▸ WORK TO BE COMPLETED
Copy word for word the lines from the start of the records through the line that contains "revert acc. induction", both included.

Stored data entries:
● ● ● ● ● ● ●
(** ** TWAPStrategy: one call and a run *)

Lemma TWAP_child_inv (self : Strategy) (tst tet : Time) (o c : Order) :
  c ∈ TWAP_child self tst tet o →
  ∃ a, trade_amount self !! key_of o = Some a ∧
       c = mkOrder (stock_id o) a tst tet (direction o) (factor o).
Proof.
  unfold TWAP_child. destruct (trade_amount self !! key_of o) as [a|].
  - intros ->%list_elem_of_singleton. eauto.
  - by intros ?%elem_of_nil.
Qed.

Lemma TWAP_loop (self : Strategy) (tst tet : Time) (l acc : list Order) :
  (∀ o, o ∈ l → is_Some (trade_amount self !! key_of o)) →
  for_each l acc
    (λ order order_list,
       a ← dict_getitem (trade_amount self) (key_of order);
       Ok (order_list ++
             [mkOrder (stock_id order) a tst tet (direction order) (factor order)]))
  = Ok (acc ++ (l ≫= TWAP_child self tst tet)).
Proof.
  revert acc. induction l as [|o l IH]; intros acc Hreg.
  - simpl. by rewrite app_nil_r.
  - destruct (Hreg o) as [a Ha]; [apply list_elem_of_here|].
    cbn [for_each]. cbn beta. rewrite (dict_getitem_Some _ _ _ Ha), !bind_Ok.
    rewrite IH by (intros o' Ho'; by apply Hreg, list_elem_of_further).
    rewrite bind_cons. unfold TWAP_child at 2. rewrite Ha.
    by rewrite <- app_assoc.
Qed.

Lemma TWAP_generate_Ok (self : Strategy) :
  registered self →
  0 ≤ trade_index self →
  trade_index self + 1 < Z.of_nat (length (trade_dates self)) →
  ∃ tst tet,
    py_getitem (trade_dates self) (trade_index self) = Ok tst ∧
    py_getitem (trade_dates self) (trade_index self + 1) = Ok tet ∧
    TWAPStrategy.generate_order_list self =
      Ok (trade_order_list self ≫= TWAP_child self tst tet,
          base_generate_order_list self).
Proof.
  intros Hreg H0 Hlt. unfold TWAPStrategy.generate_order_list.
  cbn [base_generate_order_list set_trade_index trade_dates trade_index
       trade_order_list trade_amount].
  replace (trade_index self + 1 - 1) with (trade_index self) by lia.
  destruct (py_getitem_in_range (trade_dates self) (trade_index self))
    as (tst & -> & _); [lia|].
  destruct (py_getitem_in_range (trade_dates self) (trade_index self + 1))
    as (tet & -> & _); [lia|].
  exists tst, tet. rewrite !bind_Ok.
  rewrite (TWAP_loop self tst tet) by done.
  by rewrite bind_Ok.
Qed.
● ● ● ● ● ● ●
▸ SOLUTION TO THE PROBLEM
(** ** TWAPStrategy: one call and a run *)

Lemma TWAP_child_inv (self : Strategy) (tst tet : Time) (o c : Order) :
  c ∈ TWAP_child self tst tet o →
  ∃ a, trade_amount self !! key_of o = Some a ∧
       c = mkOrder (stock_id o) a tst tet (direction o) (factor o).
Proof.
  unfold TWAP_child. destruct (trade_amount self !! key_of o) as [a|].
  - intros ->%list_elem_of_singleton. eauto.
  - by intros ?%elem_of_nil.
Qed.

Lemma TWAP_loop (self : Strategy) (tst tet : Time) (l acc : list Order) :
  (∀ o, o ∈ l → is_Some (trade_amount self !! key_of o)) →
  for_each l acc
    (λ order order_list,
       a ← dict_getitem (trade_amount self) (key_of order);
       Ok (order_list ++
             [mkOrder (stock_id order) a tst tet (direction order) (factor order)]))
  = Ok (acc ++ (l ≫= TWAP_child self tst tet)).
Proof.
  revert acc. induction l as [|o l IH]; intros acc Hreg.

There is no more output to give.